How make the input size for Multivariate time series data and use it for Conv1d?

Hi,
I am working on a times series classification. I want to do this classification using CNN.
My data has 25 features. The input size that I made is: [batch_size, time_stamp, number_of_features]–> [10, 1, 25].

1. my first question is: Do I make a correct input? I would like to extract features using CNN, however, I am not sure that I need to transpose my input to [batch_size, number_of_features, time_stamp]?

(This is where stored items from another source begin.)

(** ** Transfers ([account_tcp.go]) *)

(** The key that signs for [from]; [None]: none, or not a key. *)
Definition transfer_key (from : bytes) : HM (option Key) :=
  c ← cfg;
  let ownerAddr := HexToAddress (OwnerRpcAddress c) in
  let owner_key := HexToECDSA (TrimPrefix (PkOwnerRpc c) "0x") in
  if decide ((from = ownerAddr ∨ from = zeroAddress) ∧ PkOwnerRpc c ≠ EmptyString) then mret owner_key
  else
    h ← c_get;
    match h_pks h with
    | None => c_panic
    | Some pks =>
      exists_ ← on_keys (HasPrivateKey from);
      if yes exists_ then
        pkHex ← on_keys (GetPrivateKey pks from);
        mret (HexToECDSA (TrimPrefix (match pkHex with inr k => k | inl _ => EmptyString end) "0x"))
      else if decide (PkOwnerRpc c ≠ EmptyString ∧ from = zeroAddress) then mret owner_key
      else mret None
    end.

Definition transfer_failed (from : bytes) (e : transfer_error) : HM TransferTxResult :=
  mret {| r_From := from; r_TxHash := EmptyString; r_Err := Some e |}.

Definition executeTransfer (from to : bytes) (amount : Z) : HM TransferTxResult :=
  h ← c_get;
  if h_pool h then
    conn ← on_chain pool_Get;
    if conn : bool then
      privKey ← transfer_key from;
      match privKey with
      | None => transfer_failed from TxPrivateKey
      | Some privKey =>
        let from := KeyAddress privKey in
        as_ ← on_chain (GetAccountStateTCP from);
        match as_ with
        | None => transfer_failed from TxAccountState
        | Some (balance, nonce) =>
          if (balance <? amount)%Z then transfer_failed from TxBalance
          else
            c ← cfg;
            match SignTransfer (ChainId c) privKey nonce to amount 21000 100000 with
            | None => transfer_failed from TxSign
            | Some signedTx =>
              match tx_MarshalBinary signedTx with
              | None => transfer_failed from TxMarshal
              | Some rawTx =>
                sent ← on_chain (SendRawTransaction rawTx);
                if sent : bool then
                  let txHash := HashHex (tx_Hash signedTx) in
                  mined ← on_chain (WaitForReceiptTCP txHash);
                  mret {| r_From := from; r_TxHash := txHash; r_Err := if mined : bool then None else Some TxReceipt |}
                else transfer_failed from TxSend
              end
            end
        end
      end
    else transfer_failed from TxPool
  else c_panic.

(** The wallet's queue is created once; its worker runs the requests one at a time. *)
Definition SendTransfer (fromAddress toAddress : bytes) (amount : Z) : HM TransferTxResult :=
  _ ← c_modify (λ h, put_queues ({[fromAddress]} ∪ h_queues h) h);
  executeTransfer fromAddress toAddress amount.

(** Some help-pay worker takes the request from the shared queue ([helpPayWorkerLoop]). *)
Definition SendHelpPayTransfer (toAddress : bytes) (amount : Z) : HM TransferTxResult :=
  h ← c_get;
  wallet ← on_chain (pick_worker (h_workers h));
  match wallet with
  | None => c_fail Blocked
  | Some wallet => SendTransfer wallet toAddress amount
  end.

(** ** Confirmation *)

(** [ethCommon.Address(b)]: the first 20 bytes of a slice that has them *)
Definition Address_of_slice (b : bytes) : HM bytes :=
  if (20 <=? length b)%nat then mret (take 20 b) else c_panic.

Definition is_interceptor_tx (ethTx : Tx) : HM bool :=
  match tx_To ethTx with
  | None => mret true
  | Some to =>
    c ← cfg;
    match ContractsInterceptor c with
    | [] => c_panic
    | contract :: _ => mret (bool_decide (to = HexToAddress contract))
    end
  end.

(** The registration transaction goes to the chain unless it is for the interceptor. *)
Definition forward_registration (ethTx : Tx) (rawTransactionHex : string) : HM string :=
  let newTxHash := HashHex (tx_Hash ethTx) in
  isInterceptorTx ← is_interceptor_tx ethTx;
  if isInterceptorTx : bool then mret newTxHash
  else
    resp ← on_chain (SendRawEthTransaction rawTransactionHex);
    match resp with
    | None => err ErrSendTx
    | Some txHashStr => mret (if decide (txHashStr = EmptyString) then newTxHash else txHashStr)
    end.

(** A failed reward is only logged. *)
Definition pay_reward (pendingTx : PendingTransaction) (newTxHash : string) : HM string :=
  c ← cfg;
  match RewardAmount c with
  | Some reward =>
    if (0 <? reward)%Z then
      to ← Address_of_slice (pt_Address pendingTx);
      rewardResult ← SendHelpPayTransfer to reward;
      match r_Err rewardResult with
      | Some _ => mret newTxHash
      | None => mret (if decide (r_TxHash rewardResult = EmptyString) then newTxHash else r_TxHash rewardResult)
      end
    else mret newTxHash
  | None => mret newTxHash
  end.

(** What both confirmations do once they are admitted; errors of the two account-store updates are
    only logged. *)
Definition confirm_pending (t : nat → Z) (accountAddress : bytes) : HM string :=
  let currentTime := t 0 in
  pendingTx ← or_err ErrPending (on_bls (GetPendingTransaction accountAddress));
  match DecodeHexPooled (pt_RawTransactionHex pendingTx) with
  | None => err ErrRawHex
  | Some decodedTxBytes =>
    match tx_UnmarshalBinary decodedTxBytes with
    | None => err ErrRawTx
    | Some ethTx =>
      c ← cfg;
      match tx_Sender (ChainId c) ethTx with
      | None => err ErrSender
      | Some fromAddress =>
        if decide (fromAddress = accountAddress) then
          newTxHash ← forward_registration ethTx (pt_RawTransactionHex pendingTx);
          newTxHash ← pay_reward pendingTx newTxHash;
          _ ← on_bls (MarkAccountConfirmed (t 1) accountAddress (tx_Hash ethTx) (pt_BlsPublicKey pendingTx));
          _ ← on_bls (DeletePendingTransaction accountAddress);
          let msgNoti := "Your account " +:+ AddressHex accountAddress +:+ " has been successfully confirmed!" in
          _ ← or_err ErrSaveNotification (SaveNoti accountAddress msgNoti currentTime);
          _ ← broadcastEvent "AccountConfirmed" [VAddress accountAddress; VBig currentTime; VString msgNoti];
          mret newTxHash
        else err ErrSenderMismatch
      end
    end
  end.

Definition handleConfirmAccountWithoutSign (t : nat → Z) (m : Method) (inputData : bytes) : HM string :=
  args ← Unpack m inputData;
  accountAddress ← arg_address args 0;
  confirm_pending t accountAddress.

(** [now] is read by [verifyTimestamp], [t] afterwards. *)
Definition handleConfirmAccount (now : Z) (t : nat → Z) (m : Method) (inputData : bytes) : HM string :=
  args ← Unpack m inputData;
  accountAddress ← arg_address args 0;
  timestamp ← arg_big args 1;
  signatureBytes ← arg_bytes args 2;
  timestamp ← deref timestamp;
  if verifyTimestamp now timestamp then
    message ← buildMessageWithTimestamp accountAddress timestamp;
    _ ← verifyOwnerSignature message signatureBytes;
    confirm_pending t accountAddress
  else err ErrTimestamp.

Definition handleTransferFrom (t : nat → Z) (tx : IncomingTx) (m : Method) (inputData : bytes) : HM string :=
  args ← Unpack m inputData;
  toAddress ← arg_address args 0;
  transferAmount ← arg_big args 1;
  timestamp ← arg_big args 2;
  signatureBytes ← arg_bytes args 3;
  let fromAddress := in_From tx in
  let currentTime := t 0 in
  timestamp ← deref timestamp;
  if verifyTimestamp (t 1) timestamp then
    transferAmount ← deref transferAmount;
    if (transferAmount <=? 0)%Z then err ErrAmount
    else
      amountBytes ← FillBytes32 transferAmount;
      timestampBytes ← FillBytes32 timestamp;
      match recoverSignerAddress (toAddress ++ amountBytes ++ timestampBytes) signatureBytes with
      | inl e => err e
      | inr signerAddress =>
        if decide (signerAddress = fromAddress) then
          result ← SendTransfer fromAddress toAddress transferAmount;
          let amount := big_String transferAmount in
          _ ← SaveNoti fromAddress ("You transferred " +:+ amount +:+ " to " +:+ AddressHex toAddress) currentTime;
          _ ← SaveNoti toAddress ("You received " +:+ amount +:+ " from " +:+ AddressHex fromAddress) currentTime;
          _ ← broadcastEvent "TransferFrom"
                [VAddress fromAddress; VAddress toAddress; VBig transferAmount; VBig currentTime;
                 VString ("Transfer " +:+ amount +:+ " from " +:+ AddressHex fromAddress +:+ " to " +:+ AddressHex toAddress)];
          match r_Err result with Some e => err (ErrTransfer e) | None => mret (r_TxHash result) end
        else err ErrSigner
      end
  else err ErrTimestamp.

(** ** Authorized wallets and administrators *)

Definition owner : HM bytes := c ← cfg; mret (HexToAddress (OwnerRpcAddress c)).

(** Owner or administrator; a failing lookup counts as "no". *)
Definition owner_or_admin (fromAddress : bytes) : HM bool :=
  ownerAddress ← owner;
  if decide (fromAddress = ownerAddress) then mret true
  else isAdmin ← on_fg (IsAdmin fromAddress); mret (yes isAdmin).

Definition handleAddAuthorizedWallet (now : Z) (tx : IncomingTx) (m : Method) (inputData : bytes) : HM string :=
  args ← Unpack m inputData;
  walletAddress ← arg_address args 0;
  allowed ← owner_or_admin (in_From tx);
  if allowed : bool then
    _ ← or_err ErrFreeGas (on_fg (AddWallet now walletAddress (in_From tx)));
    mret (HashHex (in_Hash tx))
  else err ErrUnauthorized.

Definition handleRemoveAuthorizedWallet (tx : IncomingTx) (m : Method) (inputData : bytes) : HM string :=
  args ← Unpack m inputData;
  walletAddress ← arg_address args 0;
  allowed ← owner_or_admin (in_From tx);
  if allowed : bool then
    _ ← or_err ErrFreeGas (on_fg (RemoveWallet walletAddress));
    mret (HashHex (in_Hash tx))
  else err ErrUnauthorized.

Definition handleAddAdmin (now : Z) (tx : IncomingTx) (m : Method) (inputData : bytes) : HM string :=
  args ← Unpack m inputData;
  adminAddress ← arg_address args 0;
  ownerAddress ← owner;
  if decide (in_From tx = ownerAddress) then
    _ ← or_err ErrFreeGas (on_fg (AddAdmin now adminAddress (in_From tx)));
    mret (HashHex (in_Hash tx))
  else err ErrUnauthorized.

Definition handleRemoveAdmin (tx : IncomingTx) (m : Method) (inputData : bytes) : HM string :=
  args ← Unpack m inputData;
  adminAddress ← arg_address args 0;
  ownerAddress ← owner;
  if decide (in_From tx = ownerAddress) then
    _ ← or_err ErrFreeGas (on_fg (RemoveAdmin adminAddress));
    mret (HashHex (in_Hash tx))
  else err ErrUnauthorized.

2. Assuming the input with dimension [batch_size, time_stamp, number_of_features]
   I made the CNN as follows:

 class CNN(nn.Module):
    def __init__(self):
        super(CNN, self).__init__()
        self.conv1 = nn.Conv1d(in_channels =1, out_channels = 32, kernel_size =3, stride=1, padding =1 )
        self.relu = nn.ReLU()

        self.maxpool = nn.MaxPool1d(2) #output 25/2 = 12
        self.dropout = nn.Dropout(0.25)

        self.conv2 = nn.Conv1d(in_channels =32, out_channels = 12, kernel_size =3, stride=1, padding =1 )
        self.batchnormal = nn.BatchNorm1d(12)
        self.relu = nn.ReLU()
        self.maxpool = nn.MaxPool1d(2) #output 25/2 = 5
        # 5*12
#         self.flat = nn.Flatten()
        self.fc1 = nn.Linear(72, 32)
        self.dropout = nn.Dropout(0.1)
        self.fc2 = nn.Linear(32, 1)
        self.sigmoid =nn.Sigmoid()
    def forward(self, x):
        print(x.shape)
        out = self.conv1(x)
        out = self.relu(out)
        out = self.maxpool(out)
        out = self.dropout(out)
        out =self.conv2(out)
        out = self.batchnormal(out)
        out = self.relu(out)
        out = self.maxpool(out)
        out = out.view(-1,72)
        print(out.shape)
        out = self.fc1(out)
        out = self.dropout(out)
        out = self.fc2 (out)
        print(out.shape)
        out = self.sigmoid(out)
        return out 

do I apply my Conv1d correctly?
As I explained in (1) I wan to use CNN to extract features.

P.S.
for testing the CNN you can use this code:

a= torch.rand(10,1,25)
print(a.shape)
traget = torch.empty(10, 1).uniform_(0, 1)
target = torch.bernoulli(target)
print(target.shape)
model = CNN()
out = model(a)
print(ou.shape)

I really appreciate any help!!

nn.Conv1d expects an input in the shape [batch_size, channels, temp_dim] where each kernel will “slide” in the temp_dim.
This is comparable to an nn.Conv2d layer which “slides” in the spatial dimensions height and width in an input of [batch_size, channels, height, width].
Based on your explanation, I would thus think that an input in the shape [batch_size, nb_features, time_stamp] would be the correct approach.

Many Thanks @ptrblck for your support!

I got confused as I want to extract features from my 25 features.
In cov2d, features are in height and width, and the channel is for the colors.
In my case, if I consider [batch_size, nb_features, time_stamp], Conv1d will slide on time_stamp (I will consider 1, a row of my data) which is not my features, and nb_features would be my channels. did I understand it correctly? if yes so how I can interpret that the conv1d will go through my features?

If you want to slide through the “feature” dimension, you could of course move nb_features to dim2.
However, this would mean that time_stamp is used in dim1, so the channel dimension, is thus fixed, and you won’t be able to change the sequence length.
In this use case the nb_features can change in their size since the kernel is sliding in this dimension.
I’m not familiar with your use case, but if this uncommon approach sounds right, then go for it

@ptrblck, sorry for my late response, and thanks for sharing the details!

My use case is doing classification on multivariate time series data. So whatever time window I have, I will reshape my data points and make an array. Let’s say I have a tensor of (1, 3, 25) (which is for t times stamp each with 25 features) it will reshape to (1,75).
I use CNN to classify my binary labels.

This StackOverflow helped me understand the dimension for Con1D
It may help others with the same confusion regarding the Con1D dimension.